In the present case, however, we lack much of the information that we normally use to provide direct restitution to injured customers of the consenting firms. In particular, we have been unable to obtain any information on the volumes of the relevant petroleum products sold by the consenting firms during the settlement period. Nor do we have any information concerning the customers of these firms. Based on the present state of the record in these cases, it would be difficult to implement a volumetric refund process. Nevertheless, we will accept any refund claims submitted by persons who purchased refined petroleum products from Intercoastal or Gulf States during the settlement periods discussed above. We will work with those claimants to develop additional information that would enable us to determine who should receive refunds and in what amounts.
To apply for a refund from the Intercoastal or Gulf States Consent Order funds, a claimant should submit an Application for Refund containing the following information:
(1) Identifying information including the claimant's name, current business address, business address during the refund period, taxpayer identification number, a statement indicating whether the claimant is an individual, corporation, partnership, sole proprietorship, or other business entity, the name, title, and telephone number of a person to contact for additional information, and the name and address of the person who should receive any refund check.

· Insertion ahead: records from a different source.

Lemma responses_sent cfg task tool_defs st :
  di_sent (responses_dialect cfg task tool_defs) st (responses_request cfg task (responses_tool_defs tool_defs) st.1 st.2).
Proof.
  destruct st as [input [id|]]; (split_and!; try done; [by right; left|]);
    (eexists; split; [done|]); apply Forall2_fmap_r, Forall_Forall2_diag, Forall_true; done.
Qed.

Lemma openai_sent cfg task tool_defs st :
  di_sent (openai_dialect cfg task tool_defs) st (openai_request cfg (openai_tool_defs tool_defs) (array_of st.1)).
Proof.
  split_and!; try done; [by right; left|]. eexists. split; [done|].
  apply Forall2_fmap_r, Forall_Forall2_diag, Forall_true. done.
Qed.

Definition dialect_of (cfg : LlmConfig) : option string -> list Value -> Dialect :=
  match lc_provider cfg with
  | Anthropic => anthropic_dialect cfg
  | OpenAi => openai_dialect cfg
  | OpenAiResponses => responses_dialect cfg
  end.

Lemma anthropic_conversation w m cfg task tool_defs n st :
  let '(t, r) := brain_run w m (anthropic_turns cfg task tool_defs n (array_of st.1)) in
  conversation (anthropic_dialect cfg task tool_defs) n st t r.
Proof.
  eapply (turns_conversation (anthropic_dialect cfg task tool_defs) (fun n st => anthropic_turns cfg task tool_defs n (array_of st.1))
    anthropic_tool); [intros st'; apply anthropic_sent|done|done|intros n' st'; reflexivity|].
  intros n' st' response. cbn [di_read anthropic_dialect]. cbv zeta. case_bool_decide; [done|]. by destruct (_ || _).
Qed.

(2) A monthly gallonage purchase schedule covering the relevant consent order period. The applicant should specify the source of this gallonage information. In calculating its purchase volumes, an applicant should use actual records from the refund period, if available. If these records are not available, the applicant may submit Start Printed Page 38672estimates of its refined petroleum product purchases, but the estimation method must be reasonable and must be explained;
(3) A statement whether the applicant or a related firm has filed, or has authorized any individual to file on its behalf, any other application in that refund proceeding. If so, an explanation of the circumstances of the other filing or authorization must be submitted;
(4) If the applicant is or was in any way affiliated with the consenting firm, it must explain this affiliation, including the time period in which it was affiliated;
(5) The statement listed below signed by the individual applicant or a responsible official of the firm filing the refund application:
I swear (or affirm) that the information contained in this application and its attachments is true to the best of my knowledge and belief. I understand that anyone who is convicted of providing false information to the federal government may be subject to a fine, a jail sentence, or both, pursuant to 18 U.S.C. § 1001. I understand that the information contained in this application is subject to public disclosure. I have enclosed a duplicate of this entire application which will be placed in the OHA Public Reference Room.

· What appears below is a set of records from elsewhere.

Lemma ex_served s :
  a_buffer s = ex_stream_buffer -> exists s', served (D := PlainDebug) ex_args s ex_start ex_whole ex_during s'.
Proof.
  intros Eb. destruct (ex_answered (a_filters s !! "t.changed")) as [Hid (g & b & os & Hrun & H)]. rewrite <- Eb in Hrun.
  apply (serve_generator (D := PlainDebug)) in Hrun as [s' Hs']; [|by repeat constructor].
  exists s'. split; [exact Hid|]. by exists g, os.
Qed.

Lemma feed_to_terminal_witness :
  exists sv p, server_start (Ok "") (fun _ => Ok ex_server_config) 7 true (fun _ => true) = Ok sv /\
    length ex_occ = 3%nat /\ stands (S := ZSerde) 7 ex_args ex_turn.1.1 p /\
    lines_of ex_turn.1.2 = lines_between (server_run (D := PlainDebug) (sv_state sv) ex_sops) ex_args ex_occ 1 p.
Proof.
  assert (match ex_turn.2 with None => true | Some _ => false end = true) as Ht by (vm_compute; reflexivity).
  destruct (server_start (Ok "") (fun _ => Ok ex_server_config) 7 true (fun _ => true)) as [sv|] eqn:E; [|discriminate E]. exists sv.
  assert (a_buffer (server_run (D := PlainDebug) (sv_state sv) ex_sops) = ex_stream_buffer) as Eb by (injection E as <-; reflexivity).
  destruct (ex_served _ Eb) as [s' Hs'].
  pose proof (feed_to_terminal (D := PlainDebug) (S := ZSerde) (SL := ZSerde_laws) (Ok "") (fun _ => Ok ex_server_config) 7 true
    (fun _ => true) sv ex_args ex_sops ex_start (ex_during ++ []) s' ex_turn.1.1 (lines_of ex_turn.1.2 ++ []) false 1 E) as H.
  assert (a_config (sv_state sv) = ex_server_config) as Ec by (injection E as <-; reflexivity).
  cbv zeta in H. rewrite Ec in H. destruct H as (p & Hp & _ & Hl & _).
  - discriminate.
  - split; discriminate.
  - reflexivity.
  - eapply watches_on; [exact Hs'| |apply watches_end]. destruct ex_turn as [[r1 out] ended]. cbn [fst snd] in *. by destruct ended.
  - exact ex_stands.
  - split; discriminate.
  - exists p. split; [reflexivity|]. split; [reflexivity|]. split; [exact Hp|]. rewrite <- (app_nil_r (lines_of _)). exact (proj2 (Hl eq_refl)).
Defined.
End example.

All applications should be either typed or printed and clearly labeled with the name and case number of the relevant firm (Intercoastal Oil Corporation, Case No. LEF-0057 or Gulf States Oil & Refining, Case No. LEF-0073). Each applicant must submit an original and one copy of the application. If the applicant believes that any of the information in its application is confidential and does not wish for that information to be publicly disclosed, it must submit an original application, clearly designated “confidential,” containing the confidential information, and two copies of the application with the confidential information deleted. All refund applications should be sent to the address below: Office of Hearings and Appeals, Department of Energy, 1000 Independence Ave., SW., Washington, DC 20585-0107.
We will adopt the standard OHA procedures relating to refund applications filed on behalf of applicants by “representatives,” including refund filing services, consulting firms, accountants, and attorneys. See, e.g., Starks Shell Service, 23 DOE ¶ 85,017 (1993); Texaco Inc., 20 DOE ¶ 85,147 (1990) (Texaco); Shell Oil Co., 18 DOE ¶ 85,492 (1989). We will also require strict compliance with the filing requirements as specified in 10 CFR § 205.283, particularly the requirement that applications and the accompanying certification statement be signed by the applicant. The OHA reiterates its policy to scrutinize applications filed by filing services closely. Applications submitted by a filing service should contain all of the information indicated above.

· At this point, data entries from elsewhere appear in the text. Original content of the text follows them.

Lemma request_kept until t c s r s' :
  check_subscribe s0 (Some pr) (subscribe_params a c) = Ok ck -> store_ok (a_subs s) -> until < t_grant t + ttl ->
  is_dt (t_grant t + ttl) = true ->
  exec_under (TameSteps id_of until) (handle_subscribe s0 t (Some pr) (subscribe_params a c)) s r s' ->
  (forall res, r = Returned (Ok res) ->
     kept id_of (t_grant t + ttl) s' /\ is_verified (a_subs s') pr (ba_url a) = true /\
     sr_refresh_before res = Some (iso8601 (t_grant t + ttl)) /\ sr_id res = id_of) /\
  (forall rb, kept id_of rb s -> until < rb -> t_upsert t < rb -> is_verified (a_subs s) pr (ba_url a) = true ->
     exists res, r = Returned (Ok res) /\ is_Some (sr_delivery_status res)).
Proof.
  intros Hck Hok Hu Hdt. pose proof (proj1 (check_subscribe_Ok _ _ _ _) Hck) as Hall. destruct Hall as [[= Hpr] _ _ _ _ _ _ _ _].
  unfold handle_subscribe. rewrite Hck. cbv zeta. change (milliseconds _) with ttl. unfold date_add. rewrite Hdt. cbn [exec_under].
  intros (s1 & H1 & s2 & H2 & H). assert (store_ok (a_subs s1)) as Hok1 by (by eapply tame_ok).
  assert (forall rb, kept id_of rb s -> until < rb -> kept id_of rb s1) as Hk1.
  { intros rb Hk Hrb. eapply tame_kept; [done|exact H1|]. by destruct Hk. }
  revert H2 H. unfold upsert_step. rewrite <- Hpr. cbn [subscribe_params sb_name sb_delivery sb_params ds_url]. fold key_of.
  match goal with |- context [upsert (a_subs s1) ?n key_of ?x ?y ?e ?c0] =>
    pose proof (fun o s => upsert_kept (a_subs s1) n key_of x y (t_grant t + ttl) c0 o s Hok1) as Hup;
    pose proof (fun rb => upsert_unlapsed (a_subs s1) n key_of x y rb c0 (Some (t_grant t + ttl)) s1) as Hun;
    pose proof (upsert_verified (a_subs s1) n key_of x y e c0) as Hver;
    destruct (upsert (a_subs s1) n key_of x y e c0) as [st res] end.
  cbn [fst snd] in *. fold id_of in Hup, Hun. intros H2 H.
  assert (forall rb, kept id_of rb s -> until < rb -> t_upsert t < rb -> exists snap, res = Ok (Refreshed snap)) as Href.
  { intros rb Hk Hrb Ht. apply (Hun rb); [by apply Hk1|done|done]. }
  destruct res as [o|[max]].
  2: { destruct H as [-> ->]. split; [done|]. intros rb Hk Hrb Ht. by destruct (Href rb Hk Hrb Ht). }
  destruct (Hup o (with_store s1 st) eq_refl eq_refl) as [Hk2 Hid].
  apply (tame_kept _ _ _ _ _ Hu H2) in Hk2. destruct H as (s3 & H3 & H). pose proof (tame_kept _ _ _ _ _ Hu H3 Hk2) as Hk3.
  assert (is_verified (a_subs s) pr (ba_url a) = true -> is_verified (a_subs s2) pr (ba_url a) = true) as Hv2.
  { intros Hv. eapply tame_verified; [exact H2|]. unfold is_verified. cbn. rewrite Hver. by eapply tame_verified. }
  destruct (is_verified (a_subs s2) pr (ba_url a)) eqn:Ev; cbn [exec_under] in H.
  - destruct H as [-> ->]. split.
    + intros res [= <-]. split_and!; [done|by eapply tame_verified|by destruct o|by destruct o].
    + intros rb Hk Hrb Ht _. destruct (Href rb Hk Hrb Ht) as [snap [= ->]]. eexists. split; [done|by eexists].
  - split; [|intros rb _ _ _ Hv; by specialize (Hv2 Hv)].
    intros res Hr. destruct H as (w & s4 & H4 & H). pose proof (tame_kept _ _ _ _ _ Hu H4 Hk3) as Hk4.
    destruct (verify_endpoint _ _ _ _ _) as [|reason]; cbn [exec_under] in H; [|by destruct H as (? & _ & -> & _)].
    destruct H as (s5 & H5 & -> & ->). injection Hr as <-.
    assert (TameSteps id_of until s4 s5) as H5'.
    { apply (TameStore _ _ _ (OpSetVerified pr (ba_url a))); [done|]. exact H5. }
    split_and!; [by eapply tame_kept| |by destruct o|by destruct o].
    eapply tame_verified; [exact H5|]. unfold is_verified. simpl. apply bool_decide_eq_true. set_solver.
Qed.

(** ** The loop *)

(** How late things are: between the grant and the nap, and between waking up
    and the end of the request that follows. *)
Context (lag : Z).

(** The refreshes after an answer [res] to a request whose grant was made at
    [g]: the client reads the clock, sleeps, and subscribes with the cursor
    it was given; an answer that is no success ends it. *)
Inductive refreshing : AppState -> Z -> SubscribeResult -> AppState -> list (Ended (result JsonRpcError SubscribeResult)) -> Prop :=
| refreshing_nil s g res : refreshing s g res s []
| refreshing_cons s g res now nap t s1 r s2 s' outs :
    now <= g + lag ->
    refresh_sleep (sr_refresh_before res) now = Ok nap ->
    now + nap <= t_grant t -> t_upsert t <= now + nap + lag -> is_dt (t_grant t + ttl) = true ->
    TameSteps id_of (now + nap + lag) s s1 ->
    exec_under (TameSteps id_of (now + nap + lag))
      (handle_subscribe s0 t (Some pr) (subscribe_params a (sr_cursor res))) s1 r s2 ->
    (forall res', r = Returned (Ok res') -> refreshing s2 (t_grant t) res' s' outs) ->
    ((forall res', r <> Returned (Ok res')) -> s' = s2 /\ outs = []) ->
    refreshing s g res s' (r :: outs).

(** Sleeping leaves time for the request. *)
Lemma nap_in_time g now nap :
  is_dt (g + ttl) = true -> refresh_sleep (Some (iso8601 (g + ttl))) now = Ok nap -> now <= g + lag -> 0 <= lag ->
  6 * lag + milliseconds 1 <= ttl -> 2 * lag + seconds 1 + milliseconds 1 <= ttl ->
  now + nap + lag < g + ttl.
Proof.
  intros Hdt Hn Hnow Hlag H6 H2. unfold refresh_sleep in Hn. unfold iso8601 in Hn. rewrite parse_iso8601 in Hn by done.
  simpl in Hn. injection Hn as <-. unfold milliseconds, seconds in *.
  set (w := g + ttl) in *. assert (w - 1000000 < w / 1000000 * 1000000 <= w) as Hw by (Z.div_mod_to_equations; lia).
  rewrite (proj2 (Z.ltb_ge _ _)) by lia. Z.div_mod_to_equations. lia.
Qed.

(** C24. A subscription kept by the refresh loop never lapses: when a request
    of the loop has been granted, every later one of it succeeds, as the
    refresh of the same subscription, whatever else goes on - other requests,
    sweeps, deliveries, suspensions, full quotas - short of a request of
    another client that removes it or takes its key;
    provided that the granted time is at least six times the delay between the
    two sides, and a second longer than twice that delay. *)
Theorem keep_alive until t s c res s1 s' outs :
  check_subscribe s0 (Some pr) (subscribe_params a c) = Ok ck -> store_ok (a_subs s) ->
  0 <= lag -> 6 * lag + milliseconds 1 <= ttl -> 2 * lag + seconds 1 + milliseconds 1 <= ttl ->
  is_dt (t_grant t + ttl) = true -> until < t_grant t + ttl ->
  exec_under (TameSteps id_of until) (handle_subscribe s0 t (Some pr) (subscribe_params a c)) s (Returned (Ok res)) s1 ->
  refreshing s1 (t_grant t) res s' outs ->
  Forall (fun r => exists res', r = Returned (Ok res') /\ is_Some (sr_delivery_status res') /\ sr_id res' = sr_id res) outs.
Proof.
  intros Hck Hok Hlag H6 H2 Hdt Hu He Hr.
  destruct (proj1 (request_kept until t c s _ s1 Hck Hok Hu Hdt He) res eq_refl) as (Hk & Hv & Hrb & Hid).
  rewrite Hid. clear He Hok Hu Hid. set (g := t_grant t) in *. clearbody g. clear s t.
  induction Hr as [|s g res now nap t s2 r s3 s' outs Hnow Hnap Hg Hup Hdt' Ht He Hnext IH Hend]; [constructor|].
  rewrite Hrb in Hnap. pose proof (nap_in_time g now nap Hdt Hnap Hnow Hlag H6 H2) as Hin.
  pose proof (tame_kept _ _ _ _ _ Hin Ht Hk) as Hk2. pose proof (tame_verified _ _ _ _ _ _ Ht Hv) as Hv2.
  assert (now + nap + lag < t_grant t + ttl) as Hu by (unfold milliseconds, seconds in *; lia).
  destruct (request_kept _ t (sr_cursor res) s2 r s3 Hck (ke_ok _ _ _ Hk2) Hu Hdt' He) as [Hdone Hgo].
  destruct (Hgo _ Hk2 Hin ltac:(lia) Hv2) as (res' & -> & Hst). destruct (Hdone res' eq_refl) as (Hk3 & Hv3 & Hrb' & Hid').
  constructor; [by exists res'|]. by apply (IH res').
Qed.
End keep.

(** ** Examples: a grant of ten seconds, refreshed after eight *)
Section example.
#[local] Instance MillisRfc : Rfc3339 := {|
  to_rfc3339 t := i64_to_string (t / 1000000);
  parse_from_rfc3339 s := (fun ms => ms * 1000000) <$> i64_from_str s
|}.

#[local] Instance MillisRfc_laws : Rfc3339Laws MillisChrono MillisRfc.
Proof.
  split. intros t Ht. unfold is_dt in Ht. apply andb_true_iff in Ht as [Hl%Z.leb_le Hh%Z.leb_le]. cbn in Hl, Hh.
  cbn [to_rfc3339_millis parse_from_rfc3339 MillisRfc MillisChrono].
  rewrite i64_from_to_string; [done|]. unfold i64_min, i64_max. Z.div_mod_to_equations. lia.
Qed.

Lemma run_exec_under {J : JsonLib} {C : Chrono} {Q R A} (steps : AppState -> AppState -> Prop) (env : Q -> R) (p : Prog Q R A) s :
  (forall s, steps s s) -> exec_under steps p s (run env p s).1 (run env p s).2.
Proof. intros Hr. revert s. induction p as [x|X f k IH|q k IH]; intros s; simpl; [done|eauto..]. Qed.

Definition ex_args : SubscribeArgs (J := ZJson) :=
  {| ba_name := "orders.changed"; ba_url := "https://hook"; ba_params := None; ba_ttl_ms := Some (Some 1);
     ba_secret := WHSEC_PREFIX +:+ hex_text "abcdefghijklmnopqrstuvwx"; ba_state_file := None |}.

Definition ex_later : Clock3 := {| t_grant := seconds 109; t_read := seconds 109; t_upsert := seconds 109 |}.

Definition ex_refreshed (res : SubscribeResult) (s : AppState) : Ended (result JsonRpcError SubscribeResult) * AppState :=
  run (ex_world (U := HttpsUrl))
    (handle_subscribe (S := EchoSerde) (U := HttpsUrl) ex_app ex_later (Some "alice") (subscribe_params ex_args (sr_cursor res))) s.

Finally, the OHA reserves the authority to require additional information from an applicant before granting any refund in these proceedings.
2. Allocation Claims
We may receive claims based upon Intercoastal's or Gulf States's failure to furnish petroleum products that they were obliged to supply under the DOE allocation regulations that became effective in January 1974. See 10 C.F.R. Part 211. Any such application will be evaluated with reference to the standards set forth in Texaco (and cases cited therein). See Texaco, 20 DOE at 88,321.
3. Impact of the Petroleum Overcharge Distribution and Restitution Act of 1986 (PODRA) Amendments on Intercoastal and Gulf States Refined Product Refund Claims
The Interior and Related Agencies Appropriations Act for FY 1999 amended certain provisions of the Petroleum Overcharge and Distribution and Restitution Act of 1986 (PODRA). These amendments extinguished rights that refund applicants had under PODRA to refunds for overcharges on the purchases of refined petroleum products. They also identified and appropriated a substantial portion of the funds being held by the DOE to pay refund claims (including the funds paid by Intercoastal and Gulf States). Congress specified that these funds were to be used to fund other DOE programs. As a result, the petroleum overcharge escrow accounts in the refined product area contain substantially less money than before. In fact they may not contain sufficient funds to pay in full all pending and future refund claims (including those in litigation) if they should all be found to be meritorious. See Enron Corp./Shelia S. Brown, 27 DOE ¶ 85, 036 at 88,244 (2000) (Brown). Congress directed OHA to “assure the amount remaining in escrow to satisfy refined petroleum product claims for direct restitution is allocated equitably among all claimants.”Omnibus Consolidated and Emergency Supplemental Appropriation Act, 1999, Pub. L. 105-277 § 337, 112 Stat 2681, 2681-295 (1998) (language added to PODRA); Brown, 27 DOE at 88,244. In view of this Congressional directive and the limited amount of funds available, it may become necessary to prorate the funds available for the meritorious claimants in the Intercoastal and Gulf States refund proceedings. However, it could be several years before we know the full value of the meritorious claims and the precise total amount available for distribution. It will be some time before we are able to determine the amount that is available for distribution for each claimant.
We therefore propose the following mechanism. All successful small claimants (refunds under $10,000) will be paid in full. To require small claimants to wait several more years for their refunds would constitute an inordinate burden and would be inequitable. See Brown, 27 DOE at 88,244. For all other granted refunds, including reseller claimants who have elected to take presumption refunds, we propose to immediately pay the larger of $10,000 or 50 percent of the refund granted. Once the other pending refund claims have been resolved, the remainder of the Intercoastal and Gulf States claims will be paid to claimants to the extent that it is possible through an equitable distribution of the funds remaining in the petroleum overcharge escrow account.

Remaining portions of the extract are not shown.